Le mal est à l’intérieur
Si The Evil Within ne brille pas par son écriture, il incarne néanmoins une référence en matière d’horreur mais aussi surtout en matière de représentation de l’horreur. En effet, c’est un cas intéressant car comme on l’a évoqué, l’horreur et les monstres découlent généralement de l’imaginaire et de l’esprit. Or le jeu, dont le titre peut être littéralement traduit par « le mal intérieur », s’attaque précisément à la représentation de l’horreur depuis un esprit précis. Les troubles psychiques demeurent encore au XXIème siècle une véritable source de mystères pour la science dans le sens où, quoi qu’on en dise, il n’existe pas réellement d’explications prédéfinies sur leur fonctionnement, ni même de remède en cas de dysfonctionnement de l’esprit en général.
De ce fait, l’esprit en lui-même peut devenir une source de peur et The Evil Within le montre parfaitement avec son univers au background si développé. C’est d’ailleurs probablement la raison pour laquelle on peut avoir si peur en y jouant : il ne fait que représenter visuellement des choses dont on a conscience de l’existence mais pour lesquelles nous n’avons aucune représentation concrète. Plus encore, il nous est souvent impossible d’y trouver une explication claire ni même un quelconque moyen de s’en prémunir, ce qui entraîne alors cette crainte de se voir trahir par son propre esprit tout en se sentant impuissant face à cela. D’ailleurs, n’est-ce pas le sentiment que le jeu parvient à nous retransmettre tout au long du jeu à travers Sebastian ? Tous les événements sont-ils réellement en train de se produire, ou tout cela n’est-il que le fruit de son imagination ? Qu’est-ce qui est réel, qu’est-ce qui ne l’est pas ?

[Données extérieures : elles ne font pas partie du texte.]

(** One round of the loop over the software tags adds a line exactly when
    the tag is present and its value names an editor. *)
Lemma software_step_cases (exif_data : gmap string string)
    (st : list string * num) (tag : string) :
  (software_step exif_data st tag = st
   /\ ~ exists value editor,
          exif_data !! tag = Some value /\ editor ∈ editing_software
          /\ contains (lower editor) (lower value) = true)
  \/ (exists value editor,
        exif_data !! tag = Some value /\ editor ∈ editing_software
        /\ contains (lower editor) (lower value) = true
        /\ exists editor',
             software_step exif_data st tag
             = ((st.1 ++ ["Edited with " +:+ editor'])%list, st.2 + #0.4)).
Proof.
  unfold software_step. destruct (exif_data !! tag) as [value|] eqn:Hl.
  - destruct (List.find _ editing_software) as [editor|] eqn:Hf.
    + right. apply List.find_some in Hf. destruct Hf as [Hin Hc].
      exists value, editor. split; [reflexivity|].
      split; [apply list_elem_of_In; exact Hin|]. split; [exact Hc|].
      exists editor. reflexivity.
    + left. split; [reflexivity|]. intros (v & editor & Hv & Hin & Hc).
      injection Hv as <-.
      apply list_elem_of_In in Hin.
      pose proof (List.find_none _ _ Hf editor Hin) as Hn. cbv beta in Hn.
      congruence.
  - left. split; [reflexivity|]. intros (v & editor & Hv & _). discriminate Hv.
Qed.

Lemma software_fold_nil (exif_data : gmap string string) (tags : list string)
    (st : list string * num) :
  (List.fold_left (software_step exif_data) tags st).1 = []
  <-> st.1 = []
      /\ forall tag, tag ∈ tags ->
           ~ exists value editor,
               exif_data !! tag = Some value /\ editor ∈ editing_software
               /\ contains (lower editor) (lower value) = true.
Proof.
  revert st. induction tags as [|t tags IH]; intros st; cbn [List.fold_left].
  - split; [intros H; split; [exact H|] | intros [H _]; exact H].
    intros tag Hin. inversion Hin.
  - rewrite IH. destruct (software_step_cases exif_data st t)
      as [[-> Hno] | (value & editor & Hv & Hin & Hc & editor' & ->)].
    + split.
      * intros [H1 H2]. split; [exact H1|]. intros tag Ht.
        apply elem_of_cons in Ht. destruct Ht as [->|Ht]; [exact Hno | auto].
      * intros [H1 H2]. split; [exact H1|]. intros tag Ht. apply H2.
        apply elem_of_cons. right. exact Ht.
    + cbn [fst snd]. split.
      * intros [H1 _]. destruct (st.1); discriminate H1.
      * intros [_ H2]. exfalso. apply (H2 t); [apply elem_of_cons; left; reflexivity|].
        exists value, editor. auto.
Qed.

Lemma software_decided (exif_data : gmap string string) (tags : list string) :
  (exists tag value editor,
     tag ∈ tags /\ exif_data !! tag = Some value
     /\ editor ∈ editing_software
     /\ contains (lower editor) (lower value) = true)
  \/ ~ (exists tag value editor,
          tag ∈ tags /\ exif_data !! tag = Some value
          /\ editor ∈ editing_software
          /\ contains (lower editor) (lower value) = true).
Proof.
  induction tags as [|t tags IH].
  - right. intros (tag & _ & _ & Hin & _). inversion Hin.
  - destruct (software_step_cases exif_data ([], #0) t)
      as [[_ Hno] | (value & editor & Hv & Hin & Hc & _)].
    + destruct IH as [(tag & value & editor & Ht & Hrest) | IH].
      * left. exists tag, value, editor. split; [|exact Hrest].
        apply elem_of_cons. right. exact Ht.
      * right. intros (tag & value & editor & Ht & Hrest).
        apply elem_of_cons in Ht. destruct Ht as [->|Ht].
        -- apply Hno. exists value, editor. exact Hrest.
        -- apply IH. exists tag, value, editor. auto.
    + left. exists t, value, editor. split; [|auto].
      apply elem_of_cons. left. reflexivity.
Qed.
(** * Job-shop scheduler: model encoder, solution interpreter, utilization

    A shallow embedding of [scheduler/scheduler.py] (class
    [JobShopScheduler]) and the properties of its constraint model.

    - A pandas DataFrame is a list of rows in file order; identifiers,
      durations and deadlines are integers ([Z]).
    - A Python [dict] is a [gmap]. [d[k]] is written [d !!! k] where the
      key is always bound ([all_tasks_lookup], [machine_to_intervals_lookup]);
      [.iloc[0]] returns an [option] and its failure is an [IndexError].
    - A record of the returned schedule has the columns of the source with
      the prefix [s_].
    - The CP-SAT model is kept as data (variables with their domains,
      constraints, objective); what a constraint means is a boolean
      function of a valuation of the variables.
    - The search engine is outside the program: [Solve] is a parameter
      of [solve].
    - Methods thread the scheduler object explicitly and return a
      [result]: a value or the exception raised.
    - Utilization ratios are exact rationals ([Q]). *)

From Stdlib Require Import ZArith QArith List Lia.
From stdpp Require Import base option list sorting gmap strings pretty.

Local Open Scope Z_scope.

(** ** Tabular data *)

(** One row of the job table. [D] is the type of the [Deadline] cell:
    [option Z] as read from the file ([None] is NaN, an absent cell or an
    absent column), [Z] once [load_data] has filled the column. *)
Record Row (D : Type) : Type := mkRow {
  JobID : Z;
  TaskID : Z;
  MachineID : Z;
  Duration : Z;
  Deadline : D
}.
Arguments mkRow {D} _ _ _ _ _.
Arguments JobID {D} _.
Arguments TaskID {D} _.
Arguments MachineID {D} _.
Arguments Duration {D} _.
Arguments Deadline {D} _.

Abbreviation DataFrame D := (list (Row D)) (only parsing).

(** [Series.sum()] *)
Definition sum (l : list Z) : Z := foldr Z.add 0 l.

(** [sorted(series.unique())] *)
Definition sorted_unique (l : list Z) : list Z :=
  merge_sort Z.le (remove_dups l).

(** [df[df['JobID'] == job]] *)
Definition rows_of_job {D} (df : DataFrame D) (job : Z) : DataFrame D :=
  filter (λ r, JobID r = job) df.

(** [series.fillna(value)] on one cell *)
Definition fillna (value : Z) (cell : option Z) : Z :=
  match cell with
  | Some d => d
  | None => value
  end.

(** ** Exceptions and results *)

Inductive exn : Type :=
| ValueError (msg : string)
| TypeError (msg : string)
| AttributeError (msg : string)
| KeyError (msg : string)
| IndexError (msg : string)
| RuntimeError (msg : string)
| Exception (msg : string).

Inductive result (A : Type) : Type :=
| Ok (a : A)
| Raise (e : exn).
Arguments Ok {A} _.
Arguments Raise {A} _.

(** ** The constraint model *)

(** Integer variables of the model. Each [NewIntVar] call creates a fresh
    variable; a variable is identified here by the call that created it:
    the row index for [start]/[end], the job for the per-job variables. *)
Inductive IntVar : Type :=
| start_var (row : nat)        (* f'start_{job}_{task}' *)
| end_var (row : nat)          (* f'end_{job}_{task}' *)
| makespan_var                 (* 'makespan' *)
| job_end_var (job : Z)        (* f'job_{job}_end' *)
| tardiness_var (job : Z).     (* f'job_{job}_tardiness' *)

#[global] Instance IntVar_eq_dec : EqDecision IntVar.
Proof. solve_decision. Defined.

Record IntervalVar : Type := mkInterval {
  iv_start : IntVar;
  iv_size : Z;
  iv_end : IntVar
}.

Inductive LinearExpr : Type :=
| EVar (v : IntVar)
| EConst (c : Z)
| EAdd (a b : LinearExpr)
| ESub (a b : LinearExpr).

Inductive Constraint : Type :=
| Interval (iv : IntervalVar)
| NoOverlap (ivs : list IntervalVar)
| LessOrEqual (a b : LinearExpr)
| MaxEquality (target : LinearExpr) (exprs : list LinearExpr).

Record CpModel : Type := mkModel {
  variables : list (IntVar * (Z * Z));
  constraints : list Constraint;
  objective : option LinearExpr
}.

Definition empty_model : CpModel := mkModel [] [] None.

Definition NewIntVar (lb ub : Z) (v : IntVar) (m : CpModel) : CpModel :=
  mkModel (variables m ++ [(v, (lb, ub))]) (constraints m) (objective m).

Definition Add (c : Constraint) (m : CpModel) : CpModel :=
  mkModel (variables m) (constraints m ++ [c]) (objective m).

Definition Minimize (e : LinearExpr) (m : CpModel) : CpModel :=
  mkModel (variables m) (constraints m) (Some e).

(** Python's [sum(terms)]: [0 + t1 + t2 + ...] *)
Definition sum_expr (terms : list LinearExpr) : LinearExpr :=
  foldl EAdd (EConst 0) terms.

(** *** Meaning of a model under a valuation *)

Definition valuation : Type := IntVar → Z.

Fixpoint eval (val : valuation) (e : LinearExpr) : Z :=
  match e with
  | EVar v => val v
  | EConst c => c
  | EAdd a b => eval val a + eval val b
  | ESub a b => eval val a - eval val b
  end.

(** [AddNoOverlap]: the intervals are pairwise disjoint, two intervals being
    disjoint when one ends no later than the other starts (an interval of
    size zero counts like any other). *)
Definition disjoint (val : valuation) (a b : IntervalVar) : bool :=
  bool_decide (val (iv_end a) ≤ val (iv_start b)) ||
  bool_decide (val (iv_end b) ≤ val (iv_start a)).

Fixpoint no_overlap (val : valuation) (ivs : list IntervalVar) : bool :=
  match ivs with
  | [] => true
  | a :: rest => forallb (disjoint val a) rest && no_overlap val rest
  end.

(** [target = max(exprs)]; no value is the maximum of an empty list. *)
Definition max_equality (val : valuation) (target : LinearExpr)
    (exprs : list LinearExpr) : bool :=
  existsb (λ e, bool_decide (eval val target = eval val e)) exprs &&
  forallb (λ e, bool_decide (eval val e ≤ eval val target)) exprs.

(** [Interval]: [NewIntervalVar(start, size, end)] enforces
    [start + size == end] and [size >= 0]. *)
Definition holds (val : valuation) (c : Constraint) : bool :=
  match c with
  | Interval iv =>
      bool_decide (val (iv_start iv) + iv_size iv = val (iv_end iv)) &&
      bool_decide (0 ≤ iv_size iv)
  | NoOverlap ivs => no_overlap val ivs
  | LessOrEqual a b => bool_decide (eval val a ≤ eval val b)
  | MaxEquality target exprs => max_equality val target exprs
  end.

Definition in_domain (val : valuation) (d : IntVar * (Z * Z)) : bool :=
  bool_decide (d.2.1 ≤ val d.1) && bool_decide (val d.1 ≤ d.2.2).

(** [val] is a feasible assignment of [m]. *)
Definition satisfies (val : valuation) (m : CpModel) : bool :=
  forallb (in_domain val) (variables m) && forallb (holds val) (constraints m).

Definition objective_value (val : valuation) (m : CpModel) : Z :=
  match objective m with
  | Some e => eval val e
  | None => 0
  end.

(** ** The scheduler object *)

(** The value stored in [all_tasks[job_id, task_id]]. *)
Record TaskVars : Type := mkTaskVars {
  t_start : IntVar;
  t_end : IntVar;
  t_interval : IntervalVar;
  t_machine : Z
}.

#[global] Instance TaskVars_inhabited : Inhabited TaskVars :=
  populate (mkTaskVars makespan_var makespan_var
              (mkInterval makespan_var 0 makespan_var) 0).

Inductive Status : Type :=
| UNKNOWN
| MODEL_INVALID
| FEASIBLE
| INFEASIBLE
| OPTIMAL.

#[global] Instance Status_eq_dec : EqDecision Status.
Proof. solve_decision. Defined.

(** What the search engine reports for one [Solve] call. *)
Record Response : Type := mkResponse {
  status : Status;
  Value : valuation;
  ObjectiveValue : Z
}.

(** A [CpSolver] holds the response of its last [Solve] call, if any. *)
Record CpSolver : Type := mkSolver {
  response : option Response
}.

Record JobShopScheduler : Type := mkScheduler {
  model : option CpModel;
  solver : option CpSolver;
  jobs_data : option (DataFrame Z);
  machines : option (list Z);
  jobs : option (list Z);
  horizon : option Z;
  all_tasks : option (gmap (Z * Z) TaskVars)
}.

(** [__init__] *)
Definition init : JobShopScheduler :=
  mkScheduler None None None None None None None.

(** A method: takes the object, returns a result and the object after. *)
Definition method (A : Type) : Type :=
  JobShopScheduler → result A * JobShopScheduler.

(** ** load_data *)

(** [csv] is the frame [pd.read_csv] produced. *)
Definition load_data (csv : DataFrame (option Z)) : method unit := λ self,
  let machines' := sorted_unique (MachineID <$> csv) in
  let jobs' := sorted_unique (JobID <$> csv) in
  let horizon' := sum (Duration <$> csv) in
  let jobs_data' :=
    (λ r, mkRow (JobID r) (TaskID r) (MachineID r) (Duration r)
            (fillna horizon' (Deadline r))) <$> csv in
  (Ok (),
   mkScheduler (model self) (solver self) (Some jobs_data') (Some machines')
     (Some jobs') (Some horizon') (all_tasks self)).

(** ** create_model *)

(** [df.iterrows()] *)
Definition iterrows {D} (df : DataFrame D) : list (nat * Row D) :=
  imap pair df.

(** State of the first loop: the model and the two dictionaries. *)
Definition task_loop_state : Type :=
  CpModel * gmap (Z * Z) TaskVars * gmap Z (list IntervalVar).

Definition add_task (horizon : Z) (st : task_loop_state)
    (it : nat * Row Z) : task_loop_state :=
  let '(m, all_tasks, machine_to_intervals) := st in
  let '(i, task) := it in
  let job_id := JobID task in
  let task_id := TaskID task in
  let machine_id := MachineID task in
  let duration := Duration task in
  let m := NewIntVar 0 horizon (start_var i) m in
  let m := NewIntVar 0 horizon (end_var i) m in
  let interval_var := mkInterval (start_var i) duration (end_var i) in
  let m := Add (Interval interval_var) m in
  (m,
   <[(job_id, task_id) := mkTaskVars (start_var i) (end_var i) interval_var machine_id]>
     all_tasks,
   alter (λ l, l ++ [interval_var]) machine_id machine_to_intervals).

(** [job_tasks.sort_values('TaskID')], read through its [TaskID] column. *)
Definition sorted_task_ids (df : DataFrame Z) (job : Z) : list Z :=
  merge_sort Z.le (TaskID <$> rows_of_job df job).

Après tout, le héros du jeu, le détective Sebastian Castellanos, est un esprit torturé : torturé par la perte de sa fille, par son alcoolisme. Or dans le STEM, le tourment mental revêt un aspect physique, avec des interprétations assez crues de tortures quasi-médiévales : Laura et le feu, le Gardien et l’enfermement/confinement, Trauma et l’écartèlement/la crucifixion, les barbelés qui traversent les hantés et qui sont très clairement en souffrance physique. Le reflet physique de la maladie mentale fait partie des postulats du jeu et approfondit l’ambiance horrifique de l’ensemble.
En résumé, The Evil Within nous confronte à la peur d’une chose que l’on possède tous : l’esprit et ses possibles dérives, l’endroit même où le mal trouve ses origines.